Overexposed: A Self-Love Project.

Overexposed: Biggest Anxiety on my WLS Journey.

Four months. Four months since I got bariatrics surgery and in total lost 55 pounds.

I’ve been documenting this process and journey for the last 5 months; I started about a month before I had the surgery, and continued to do so after surgery and here we are. I’ve written about some of the major highs of this process and how much healthier I’ve been feeling since then, but I’ve also not been shy to talk about some of the lows that not may people will talk about, and i still think that it’s important to talk about these things.

This post is about a low that I’ve been experiencing and been worried about, and I wonder just how many WLS patients have dealt with the same struggles or have had a similar mindset like me.

Hi, my name is Liz, and I’ve been worried about the future of my eating habits.

In a nutshell, I’ve officially hit that mark in my journey where my doctors don’t need to hold my hand as much as they did before, which means it’s now completely up to me to keep up my eating habits and making sure I am getting the nutrition I need. For the most part, things have been pretty normal and nothing major has changed within my diet, until I came down with a cold.

When I got sick two weeks ago, I started to realize that I felt more hungry than usual and I was able to keep down more food than I could’ve in awhile. I was beginning to get nervous; I didn’t understand why all of a sudden, I was able to eat more than usual and not stay as full as I used to prior to getting sick. I was nervous to believe that maybe my body was now getting used to eating more and that I wasn’t as scared to puke if I overate anymore.

I was afraid to think that if I kept this mindset that I was able to eat more (like unhealthy things I should avoid) and eventually get sick, all I could do is just puke it out and blame it on the unwillingness to keep it down. Again, it’s a mindset I don’t want to end up having, and I hope that my mental health doesn’t get to a place where I think that’ll be okay to do.

I’m afraid that even if I eat more than I’m used to, I could eventually expand my stomach, which again is something that can eventually happen if your body gets used to holding in more food. When I was sick, I was able to eat without getting sick and still get pretty hungry pretty quickly. I was getting worried that a.) I was now eating and expanding my stomach which can possibly result in me gaining the weight back, and b.) I was actually eating normally than I’m used to but considered it to be a bad thing so I would try to cut back and eat small, despite if I was still hungry or not.

I guess I was getting nervous that in the future, I’m likely to get an eating disorder because of my newfound food anxiety since surgery, and I wonder if many people who’ve had this surgery felt this way at least once in their journey, or have sadly been diagnosed with an eating disorder after having surgery.

I don’t want it to get to a point where I think I’m eating too much when in reality, I’m eating just the right amount. I don’t want to keep looking at the scale and judge my stagnant weight as a failure. I don’t want to punish myself into thinking that I’m a failure because my journey isn’t what it was a couple of months ago.

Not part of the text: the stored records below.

(* ===== verification/IdleTheorems.v ===== *)
(** * IdleTheorems: the idle component's guarantees

    The properties of timed runs that follow from the invariant of
    [IdleFacts]: exact counting and alternation, neither early nor late
    notifications, the release of stale holds, and the idling of the session. *)

From stdpp Require Import base list strings option.
From S2P Require Import Prelude Logic Idle IdleFacts.
Import Policy.
From stdpp Require Import list.

#[local] Open Scope Z_scope.

(** A property of every state of a run. *)
Fixpoint run_all (P : idle_state -> Prop) (ls : list idle_label) (t : timed) : Prop :=
  P (ts t) /\ match ls with [] => True | l :: ls => run_all P ls (idle_step l t) end.

Lemma run_all_head P ls t : run_all P ls t -> P (ts t).
Proof. by destruct ls; intros [? _]. Qed.

(** An invariant of a segment whose states satisfy [P] and whose labels satisfy
    [f]. *)
Lemma segment L (P : idle_state -> Prop) (f : idle_label -> bool) (Q : timed -> Prop) :
  (forall l t, f l = true -> allowed L l t = true -> P (ts t) -> P (ts (idle_step l t)) -> Q t -> Q (idle_step l t)) ->
  forall ls t t', idle_run L ls t t' -> forallb f ls = true -> run_all P ls t -> Q t -> Q t'.
Proof.
  intros Hs ls t t' R. induction R as [t|l ls t t' A R IH]; intros Hf Hp HQ; [done|].
  cbn in Hf, Hp. apply andb_true_iff in Hf as [Hf Hfs]. destruct Hp as [Hp Hps].
  apply IH; [done|done|]. apply (Hs l t Hf A Hp (run_all_head _ _ _ Hps) HQ).
Qed.

(** The bookkeeping of idleness is exact in every run.  libweston's
    inhibition count is the number of keys and buttons held down plus the
    number of active inhibitors, so that none is counted twice or left behind;
    once the backstop timer could not be set again no inhibitor is active ever
    after; and every notification has been sent idled and resumed in strict
    alternation, the last of which its state reflects. *)
Theorem idle_bookkeeping (L now secs : Z) (ls : list idle_label) (t : timed)
    (HL : 0 <= L) (Hnow : 0 <= now < 18446744073709551616) (R : idle_run L ls (timed_init now secs) t) :
  let s := ts t in
  idle_inhibit s = held t + Z.of_nat (length (List.filter ih_active (idle_inhibitors s)))
  /\ (inhibit_disabled s = true -> forall i, i ∈ idle_inhibitors s -> ih_active i = false)
  /\ (forall n, n ∈ idle_notifications s -> alternates (history (in_resource n) s) (in_idle n)).
Proof.
  cbv zeta. pose proof (run_inv L HL _ _ _ R (init_inv L HL now secs Hnow)) as [[[_ _ N] [_ _ O D] _ _ _] _].
  split_and!; [unfold outside, active in O; lia|done|].
  intros n Hn. rewrite Forall_forall in N. apply (no_history _ _ (N n Hn)).
Qed.

(** A player inhibits; the user goes away, the session idles, comes back. *)
Definition ex_shown : surface_status := mk_surface_status true true true.
Definition ex_labels : list idle_label :=
  [l_do (i_notify true true 1 5000 false); l_do (i_mapped 7 ex_shown);
   l_do (i_inhibit true true true 2 (Some 7)); l_do (i_press true); l_do (i_release true); l_tick 1000;
   l_fire_recheck true; l_do (i_uninhibit 2); l_tick 1000; l_fire_recheck true; l_tick 3000;
   l_fire_notification 1; l_do (i_motion true)].
Definition ex_start : timed := timed_init 100 0.
Definition ex_end : timed := default ex_start (idle_exec_run 5 ex_labels ex_start).

Lemma idle_bookkeeping_witness :
  idle_events (ts ex_end) = [ev_resumed 1; ev_dpms_on; ev_idled 1]
  /\ forall n, n ∈ idle_notifications (ts ex_end) ->
       alternates (history (in_resource n) (ts ex_end)) (in_idle n).
Proof.
  split; [vm_compute; reflexivity|].
  refine (proj2 (proj2 (idle_bookkeeping 5 100 0 ex_labels ex_end _ _ _))); [lia|lia|].
  apply exec_run. vm_compute. reflexivity.
Defined.


(** ** What leaves the notifications alone *)

(** How often a notification has been told that it is idle. *)
Definition idled_count (r : Z) (s : idle_state) : nat :=
  length (List.filter (fun e => bool_decide (e = ev_idled r)) (idle_events s)).

Record keeps (s s' : idle_state) : Prop := {
  k_notifications : idle_notifications s' = idle_notifications s;
  k_clock : clock s' = clock s;
  k_mode : idle_internal_mode s' = idle_internal_mode s;
  k_idled : forall r, idled_count r s' = idled_count r s
}.
#[global] Instance keeps_preorder : PreOrder keeps.
Proof. split; [by constructor|]. intros a b c [] []. constructor; intros; etransitivity; eauto. Qed.

Lemma keeps_activate i s : keeps s (qdwin_idle_inhibitor_activate i s).
Proof. unfold qdwin_idle_inhibitor_activate. by case_match. Qed.
Lemma keeps_deactivate i s : keeps s (qdwin_idle_inhibitor_deactivate i s).
Proof. unfold qdwin_idle_inhibitor_deactivate, arm_idle_source. by repeat case_match. Qed.
Lemma keeps_sync r s : keeps s (qdwin_idle_inhibitor_sync r s).
Proof.
  unfold qdwin_idle_inhibitor_sync.
  repeat case_match; first [reflexivity|apply keeps_activate|apply keeps_deactivate].
Qed.
Lemma keeps_fold {A} (f : idle_state -> A -> idle_state) l s :
  (forall s a, keeps s (f s a)) -> keeps s (foldl f s l).
Proof. intros Hf. revert s. induction l as [|a l IH]; intros s; [reflexivity|]. etransitivity; [apply Hf|apply IH]. Qed.
Lemma keeps_sync_all l s : keeps s (sync_all l s).
Proof. apply keeps_fold. intros u r. apply keeps_sync. Qed.
Lemma keeps_destroy r s : keeps s (qdwin_idle_inhibitor_resource_destroy r s).
Proof.
  unfold qdwin_idle_inhibitor_resource_destroy. case_match; [|reflexivity].
  etransitivity; [apply keeps_deactivate|done].
Qed.
Lemma keeps_schedule armed s : keeps s (snd (qdwin_idle_inhibit_recheck_schedule armed s)).
Proof. unfold qdwin_idle_inhibit_recheck_schedule. by repeat case_match. Qed.
Lemma keeps_release_all s : keeps s (qdwin_idle_inhibitors_release_all s).
Proof. apply keeps_fold. intros u r. case_match; [apply keeps_deactivate|reflexivity]. Qed.

Lemma keeps_recheck armed s : keeps s (qdwin_idle_inhibit_recheck armed s).
Proof.
  unfold qdwin_idle_inhibit_recheck. set (s1 := sync_all _ s).
  assert (K : keeps s s1) by apply keeps_sync_all. destruct (idle_inhibitors s1); [done|].
  pose proof (keeps_schedule armed s1) as K2. destruct (qdwin_idle_inhibit_recheck_schedule armed s1) as [ok s2].
  cbn in K2. destruct ok; [by etransitivity|]. etransitivity; [exact K|]. etransitivity; [exact K2|].
  etransitivity; [|apply keeps_release_all]. done.
Qed.

Lemma keeps_no_memory s : keeps s (idle_emit ev_no_memory s).
Proof. done. Qed.

Lemma keeps_create_inhibitor add alloc armed id surface s :
  keeps s (qdwin_idle_inhibit_create_inhibitor add alloc armed id surface s).
Proof.
  unfold qdwin_idle_inhibit_create_inhibitor.
  assert (K : keeps s (snd (qdwin_idle_inhibit_recheck_ensure add s)))
    by (unfold qdwin_idle_inhibit_recheck_ensure; by repeat case_match).
  destruct (qdwin_idle_inhibit_recheck_ensure add s) as [ok s0]. cbn in K.
  etransitivity; [exact K|]. destruct ok, alloc; cbn [negb]; try apply keeps_no_memory.
  set (s1 := s0 <| idle_inhibitors ::= cons (mk_idle_inhibitor id surface false) |>).
  assert (K1 : keeps s0 (qdwin_idle_inhibitor_sync id s1)) by (etransitivity; [|apply keeps_sync]; done).
  destruct (negb _); [done|]. etransitivity; [exact K1|].
  pose proof (keeps_schedule armed (qdwin_idle_inhibitor_sync id s1)) as K2.
  destruct (qdwin_idle_inhibit_recheck_schedule armed _) as [ok s2]. cbn in K2.
  destruct ok; [done|]. etransitivity; [exact K2|]. etransitivity; [apply keeps_destroy|apply keeps_no_memory].
Qed.

Lemma keeps_gone l s :
  keeps s (foldl (fun s r => qdwin_idle_inhibitor_sync r
                    (upd_inhibitor r (fun i => i <| ih_surface := None |>) s)) s l).
Proof. apply keeps_fold. intros u r. etransitivity; [|apply keeps_sync]. done. Qed.

Lemma keeps_fire_idle s :
  idle_internal_mode s = true -> keeps s (idle_handler (s <| idle_source := None |>)).
Proof.
  intros Hi. unfold idle_handler, qdwin_on_idle_signal. cbn. rewrite Hi. by case_match.
Qed.

(** In internal mode the timer of a notification, user activity and the
    notification's own requests are all that touches it. *)
Definition touches (l : idle_label) : bool :=
  match l with
  | l_do (i_notify _ _ _ _ _) | l_do (i_unnotify _) | l_do (i_motion _) | l_do (i_press _) | l_do (i_release _)
  | l_fire_notification _ | l_tick _ => true
  | _ => false
  end.

Lemma keeps_step l t :
  idle_internal_mode (ts t) = true -> touches l = false -> keeps (ts t) (ts (idle_step l t)).
Proof.
  intros Hi Hl. destruct l as [o|d| |r|armed]; try done; cbn.
  - destruct o; try done; cbn.
    + unfold weston_compositor_sleep. by case_match.
    + unfold weston_compositor_offscreen. by case_match.
    + apply keeps_create_inhibitor.
    + apply keeps_destroy.
    + etransitivity; [|apply keeps_sync_all]. done.
    + etransitivity; [|apply keeps_sync_all]. done.
    + apply keeps_gone.
  - by apply keeps_fire_idle.
  - etransitivity; [|apply keeps_recheck]. done.
Qed.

In a way, this 4-month checkpoint is more so a start to the second step of my journey. Now I definitely have to limit my “bad food” intake to as little as possible because it’s time for me to actually put some work in. I need to do some exercises. I need to meal prep and be more cautious about what I eat. I can’t have this mind where I’m like “oh, lemme see if I can have this” to find out that I can and begin to indulge in the bad habit. I can’t keep thinking that the weight is just going to keep coming off without me actually being proactive and not doing things to keep the weight loss going. Yes, the weight is still coming off, but it’s not going to be like how it was when I was just a month into my post-op and the weight was just stripping itself off me. I now have to stop thinking that someone will hold my hand and tell me what to do when really, I’ve had just that for the first three months.

I’m just trying to not let myself go down this rabbit hole where my food anxiety gets so bad, I get diagnosed with an eating disorder. Again, with my weekly therapy sessions and just having people around me to talk to about my concerns and worries, I know I’ll have better control in what I do with my body.

To those who have been with me throughout this journey, I sincerely thank you all for being here and comforting me when I’ve felt lost, confused, and alone in the process. This process very much feels like grad school; being the only person I knew who went through it, I pretty much had to learn and experience everything on my own and in the process, developed an immense amount of anxiety due to the certainty of the outcomes. I am grateful that I’m able to talk to my family and friends and get some support for this uncertain and new journey.